Activity -
Nothing in the data may be altered; restate all of it exactly.

Data to examine -
Lemma validate_tdx_policy_ok dto p :
  validate_tdx_policy dto = Ok p ↔ policy_ok p ∧ dto = tdx_policy_to_wire p.
Proof.
  unfold validate_tdx_policy. split.
  - intros H. inv_ok H. injection H as <-.
    repeat match goal with
      | K : decode_fixed_hex _ _ _ = Ok _ |- _ => apply decode_fixed_hex_ok in K as [? ?]
      | K : negb (all_zero _) = true |- _ => apply negb_true_iff, all_zero_false in K
      end.
    rename select (match Wire.mr_service_td dto with _ => _ end = _) into Hs.
    assert (Hsv : ∃ sv, x13 = sv ∧ Wire.mr_service_td dto = to_hex <$> sv ∧
              ∀ m, sv = Some m → length m = 48).
    { exists x13. split; [done|]. destruct (Wire.mr_service_td dto) as [v|].
      - inv_ok Hs. injection Hs as <-.
        rename select (decode_fixed_hex _ _ _ = Ok _) into Hd.
        apply decode_fixed_hex_ok in Hd as [? <-]. naive_solver.
      - by injection Hs as <-. }
    destruct Hsv as (sv & -> & Hsv & Hl). split.
    + split; cbn; try done; [by apply debug_bit_clear|]. repeat constructor; done.
    + destruct dto. cbn in *. by subst.
  - intros [[Htd Hdbg Hxf Hci How Hoc Hrt Hsv] ->].
    inversion Hrt as [|?? [L0 Z0] Hrt0]; subst. inversion Hrt0 as [|?? [L1 Z1] Hrt1]; subst.
    inversion Hrt1 as [|?? [L2 Z2] Hrt2]; subst. inversion Hrt2 as [|?? [L3 Z3] _]; subst.
    assert (D : ∀ N f b, length b = N → decode_fixed_hex N f (encode_lower_hex b) = Ok b).
    { intros N f b Hb. by apply decode_fixed_hex_ok. }
    destruct p as [td xf ci ow oc m0 m1 m2 m3 sv].
    cbn [tdx_policy_to_wire Wire.td_attributes Wire.xfam Wire.mr_config_id Wire.mr_owner Wire.mr_owner_config Wire.rt_mr0 Wire.rt_mr1 Wire.rt_mr2 Wire.rt_mr3 Wire.mr_service_td
         Core.td_attributes Core.xfam Core.mr_config_id Core.mr_owner Core.mr_owner_config Core.rt_mr0 Core.rt_mr1 Core.rt_mr2 Core.rt_mr3 Core.mr_service_td] in *.
    rewrite !D by done. rewrite Ok_bind, (proj2 (debug_bit_clear td) Hdbg), ensure_true.
    rewrite !Ok_bind, !(proj2 (all_zero_false _)) by done. cbn [negb].
    rewrite !ensure_true, !Ok_bind.
    destruct sv as [sv|]; cbn [fmap option_fmap option_map]; [|done].
    by rewrite D, !Ok_bind by auto.
Qed.

Lemma edge_test b :
  negb (is_ascii_lowercase b) && negb (is_ascii_digit b) = negb (is_edge b).
Proof. unfold is_edge. by rewrite negb_orb. Qed.

Lemma head_last_cons {A} (x : A) l :
  ∃ z, head (x :: l) = Some x ∧ last (x :: l) = Some z.
Proof.
  destruct (last (x :: l)) as [z|] eqn:E; [by exists z|]. by apply last_None in E.
Qed.

Lemma validate_slug_ok field v n u : validate_slug field v n = Ok u ↔ slug_ok n v.
Proof.
  unfold validate_slug, slug_ok. destruct u.
  destruct v as [|x v]; [cbn; naive_solver|].
  destruct (head_last_cons x v) as (z & -> & ->).
  rewrite bool_decide_false by done. rewrite !edge_test. cbn [orb].
  destruct (Nat.ltb_spec n (length (x :: v))); [naive_solver lia|].
  destruct (is_edge x) eqn:Ex, (is_edge z) eqn:Ez; cbn [negb].
  2-4: split; [done|]; intros (_ & _ & ? & ? & [= <-] & [= <-] & ? & ?); congruence.
  change (forallb (λ b, _) (x :: v)) with (forallb slug_char (x :: v)).
  destruct (forallb slug_char (x :: v)) eqn:F; cbn [negb].
  - split; [|done]. intros _. apply forallb_Forall_true in F. eauto 10.
  - split; [done|]. intros (_ & Hf%forallb_Forall_true & _). congruence.
Qed.

Lemma validate_jurisdiction_ok v u : validate_jurisdiction v = Ok u ↔ jurisdiction_ok v.
Proof.
  unfold validate_jurisdiction, jurisdiction_ok. destruct u.
  rewrite <- forallb_Forall_true.
  destruct (Nat.eqb_spec (length v) 2), (forallb is_ascii_uppercase v); cbn; naive_solver.
Qed.

Lemma validate_label_ok l u : validate_label l = Ok u ↔ label_ok l.
Proof.
  unfold validate_label, label_ok. destruct u. rewrite <- forallb_Forall_true.
  destruct l as [|x l]; [cbn; naive_solver lia|]. rewrite bool_decide_false by done.
  cbn [orb]. destruct (Nat.ltb_spec 63 (length (x :: l))); [naive_solver lia|].
  do 2 (case_bool_decide; cbn [orb]; [naive_solver|]).
  change (forallb (λ b, _) (x :: l)) with (forallb label_char (x :: l)).
  destruct (forallb label_char (x :: l)) eqn:F; cbn [negb].
  - split; [|done]. intros _. split_and!; try done. cbn. lia.
  - split; [done|]. intros (_ & _ & _ & Hf). congruence.
Qed.

Lemma split_on_snoc sep s : split_on sep (s ++ [sep]) = split_on sep s ++ [[]].
Proof.
  induction s as [|c s IH]; cbn.
  - by rewrite decide_True.
  - rewrite IH. case_decide; [done|].
    pose proof (split_on_nonempty sep s). by destruct (split_on sep s).
Qed.

(** The test for a leading or trailing dot only names the error: the label test would
    refuse the empty label it leaves. *)
Lemma labels_no_dot_edge v :
  Forall label_ok (split_on x2e v) → head v ≠ Some x2e ∧ last v ≠ Some x2e.
Proof.
  intros Hf. split; intros E.
  - destruct v as [|c v]; [done|]. cbn in E. injection E as ->. cbn in Hf.
    inversion Hf as [|?? [? _]]; subst. cbn in *. lia.
  - apply last_Some in E as [v' ->]. rewrite split_on_snoc in Hf.
    apply Forall_app in Hf as [_ Hf]. inversion Hf as [|?? [? _]]; subst. cbn in *. lia.
Qed.

Lemma validate_host_ok v u : validate_host v = Ok u ↔ host_ok v.
Proof.
  unfold validate_host, host_ok. destruct u.
  destruct v as [|x v]; [cbn; naive_solver lia|]. rewrite bool_decide_false by done. cbn [orb].
  set (w := x :: v). assert (1 ≤ length w) by (cbn; lia).
  destruct (Nat.ltb_spec 253 (length w)); [naive_solver lia|].
  destruct (parse_ip w) as [ip|]; [case_decide; naive_solver|].
  destruct (forallb _ w); cbn [orb]; [naive_solver|].
  case_bool_decide as Hc; [naive_solver|].
  assert (Hm : (∃ ys, result_mapM validate_label (split_on x2e w) = Ok ys) ↔
               Forall label_ok (split_on x2e w)).
  { setoid_rewrite result_mapM_Ok. generalize (split_on x2e w). intros ls. split.
    - intros (ys & Hys). induction Hys; constructor; [by eapply validate_label_ok|done].
    - induction 1 as [|l ls Hl _ [ys Hys]]; [by exists []|].
      exists (tt :: ys). constructor; [by apply validate_label_ok|done]. }
  destruct (bool_decide (head w = _) || bool_decide (last w = _)) eqn:E.
  - split; [done|]. intros (_ & _ & _ & [H1 H2]%labels_no_dot_edge).
    by rewrite !bool_decide_false in E.
  - rewrite bind_Ok, <- Hm. naive_solver.
Qed.

(** ** Entries and registries *)

Lemma parse_tee_ok s t : parse_tee s = Ok t ↔ s = tee_text t.
Proof.
  unfold parse_tee. split.
  - repeat case_decide; intros [= <-]; done.
  - intros ->. by destruct t.
Qed.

Response below -
Lemma validate_tdx_policy_ok dto p :
  validate_tdx_policy dto = Ok p ↔ policy_ok p ∧ dto = tdx_policy_to_wire p.
Proof.
  unfold validate_tdx_policy. split.
  - intros H. inv_ok H. injection H as <-.
    repeat match goal with
      | K : decode_fixed_hex _ _ _ = Ok _ |- _ => apply decode_fixed_hex_ok in K as [? ?]
      | K : negb (all_zero _) = true |- _ => apply negb_true_iff, all_zero_false in K
      end.
    rename select (match Wire.mr_service_td dto with _ => _ end = _) into Hs.
    assert (Hsv : ∃ sv, x13 = sv ∧ Wire.mr_service_td dto = to_hex <$> sv ∧
              ∀ m, sv = Some m → length m = 48).
    { exists x13. split; [done|]. destruct (Wire.mr_service_td dto) as [v|].
      - inv_ok Hs. injection Hs as <-.
        rename select (decode_fixed_hex _ _ _ = Ok _) into Hd.
        apply decode_fixed_hex_ok in Hd as [? <-]. naive_solver.
      - by injection Hs as <-. }
    destruct Hsv as (sv & -> & Hsv & Hl). split.
    + split; cbn; try done; [by apply debug_bit_clear|]. repeat constructor; done.
    + destruct dto. cbn in *. by subst.
  - intros [[Htd Hdbg Hxf Hci How Hoc Hrt Hsv] ->].
    inversion Hrt as [|?? [L0 Z0] Hrt0]; subst. inversion Hrt0 as [|?? [L1 Z1] Hrt1]; subst.
    inversion Hrt1 as [|?? [L2 Z2] Hrt2]; subst. inversion Hrt2 as [|?? [L3 Z3] _]; subst.
    assert (D : ∀ N f b, length b = N → decode_fixed_hex N f (encode_lower_hex b) = Ok b).
    { intros N f b Hb. by apply decode_fixed_hex_ok. }
    destruct p as [td xf ci ow oc m0 m1 m2 m3 sv].
    cbn [tdx_policy_to_wire Wire.td_attributes Wire.xfam Wire.mr_config_id Wire.mr_owner Wire.mr_owner_config Wire.rt_mr0 Wire.rt_mr1 Wire.rt_mr2 Wire.rt_mr3 Wire.mr_service_td
         Core.td_attributes Core.xfam Core.mr_config_id Core.mr_owner Core.mr_owner_config Core.rt_mr0 Core.rt_mr1 Core.rt_mr2 Core.rt_mr3 Core.mr_service_td] in *.
    rewrite !D by done. rewrite Ok_bind, (proj2 (debug_bit_clear td) Hdbg), ensure_true.
    rewrite !Ok_bind, !(proj2 (all_zero_false _)) by done. cbn [negb].
    rewrite !ensure_true, !Ok_bind.
    destruct sv as [sv|]; cbn [fmap option_fmap option_map]; [|done].
    by rewrite D, !Ok_bind by auto.
Qed.

Lemma edge_test b :
  negb (is_ascii_lowercase b) && negb (is_ascii_digit b) = negb (is_edge b).
Proof. unfold is_edge. by rewrite negb_orb. Qed.

Lemma head_last_cons {A} (x : A) l :
  ∃ z, head (x :: l) = Some x ∧ last (x :: l) = Some z.
Proof.
  destruct (last (x :: l)) as [z|] eqn:E; [by exists z|]. by apply last_None in E.
Qed.

Lemma validate_slug_ok field v n u : validate_slug field v n = Ok u ↔ slug_ok n v.
Proof.
  unfold validate_slug, slug_ok. destruct u.
  destruct v as [|x v]; [cbn; naive_solver|].
  destruct (head_last_cons x v) as (z & -> & ->).
  rewrite bool_decide_false by done. rewrite !edge_test. cbn [orb].
  destruct (Nat.ltb_spec n (length (x :: v))); [naive_solver lia|].
  destruct (is_edge x) eqn:Ex, (is_edge z) eqn:Ez; cbn [negb].
  2-4: split; [done|]; intros (_ & _ & ? & ? & [= <-] & [= <-] & ? & ?); congruence.
  change (forallb (λ b, _) (x :: v)) with (forallb slug_char (x :: v)).
  destruct (forallb slug_char (x :: v)) eqn:F; cbn [negb].
  - split; [|done]. intros _. apply forallb_Forall_true in F. eauto 10.
  - split; [done|]. intros (_ & Hf%forallb_Forall_true & _). congruence.
Qed.

Lemma validate_jurisdiction_ok v u : validate_jurisdiction v = Ok u ↔ jurisdiction_ok v.
Proof.
  unfold validate_jurisdiction, jurisdiction_ok. destruct u.
  rewrite <- forallb_Forall_true.
  destruct (Nat.eqb_spec (length v) 2), (forallb is_ascii_uppercase v); cbn; naive_solver.
Qed.

Lemma validate_label_ok l u : validate_label l = Ok u ↔ label_ok l.
Proof.
  unfold validate_label, label_ok. destruct u. rewrite <- forallb_Forall_true.
  destruct l as [|x l]; [cbn; naive_solver lia|]. rewrite bool_decide_false by done.
  cbn [orb]. destruct (Nat.ltb_spec 63 (length (x :: l))); [naive_solver lia|].
  do 2 (case_bool_decide; cbn [orb]; [naive_solver|]).
  change (forallb (λ b, _) (x :: l)) with (forallb label_char (x :: l)).
  destruct (forallb label_char (x :: l)) eqn:F; cbn [negb].
  - split; [|done]. intros _. split_and!; try done. cbn. lia.
  - split; [done|]. intros (_ & _ & _ & Hf). congruence.
Qed.

Lemma split_on_snoc sep s : split_on sep (s ++ [sep]) = split_on sep s ++ [[]].
Proof.
  induction s as [|c s IH]; cbn.
  - by rewrite decide_True.
  - rewrite IH. case_decide; [done|].
    pose proof (split_on_nonempty sep s). by destruct (split_on sep s).
Qed.

(** The test for a leading or trailing dot only names the error: the label test would
    refuse the empty label it leaves. *)
Lemma labels_no_dot_edge v :
  Forall label_ok (split_on x2e v) → head v ≠ Some x2e ∧ last v ≠ Some x2e.
Proof.
  intros Hf. split; intros E.
  - destruct v as [|c v]; [done|]. cbn in E. injection E as ->. cbn in Hf.
    inversion Hf as [|?? [? _]]; subst. cbn in *. lia.
  - apply last_Some in E as [v' ->]. rewrite split_on_snoc in Hf.
    apply Forall_app in Hf as [_ Hf]. inversion Hf as [|?? [? _]]; subst. cbn in *. lia.
Qed.

Lemma validate_host_ok v u : validate_host v = Ok u ↔ host_ok v.
Proof.
  unfold validate_host, host_ok. destruct u.
  destruct v as [|x v]; [cbn; naive_solver lia|]. rewrite bool_decide_false by done. cbn [orb].
  set (w := x :: v). assert (1 ≤ length w) by (cbn; lia).
  destruct (Nat.ltb_spec 253 (length w)); [naive_solver lia|].
  destruct (parse_ip w) as [ip|]; [case_decide; naive_solver|].
  destruct (forallb _ w); cbn [orb]; [naive_solver|].
  case_bool_decide as Hc; [naive_solver|].
  assert (Hm : (∃ ys, result_mapM validate_label (split_on x2e w) = Ok ys) ↔
               Forall label_ok (split_on x2e w)).
  { setoid_rewrite result_mapM_Ok. generalize (split_on x2e w). intros ls. split.
    - intros (ys & Hys). induction Hys; constructor; [by eapply validate_label_ok|done].
    - induction 1 as [|l ls Hl _ [ys Hys]]; [by exists []|].
      exists (tt :: ys). constructor; [by apply validate_label_ok|done]. }
  destruct (bool_decide (head w = _) || bool_decide (last w = _)) eqn:E.
  - split; [done|]. intros (_ & _ & _ & [H1 H2]%labels_no_dot_edge).
    by rewrite !bool_decide_false in E.
  - rewrite bind_Ok, <- Hm. naive_solver.
Qed.

(** ** Entries and registries *)

Lemma parse_tee_ok s t : parse_tee s = Ok t ↔ s = tee_text t.
Proof.
  unfold parse_tee. split.
  - repeat case_decide; intros [= <-]; done.
  - intros ->. by destruct t.
Qed.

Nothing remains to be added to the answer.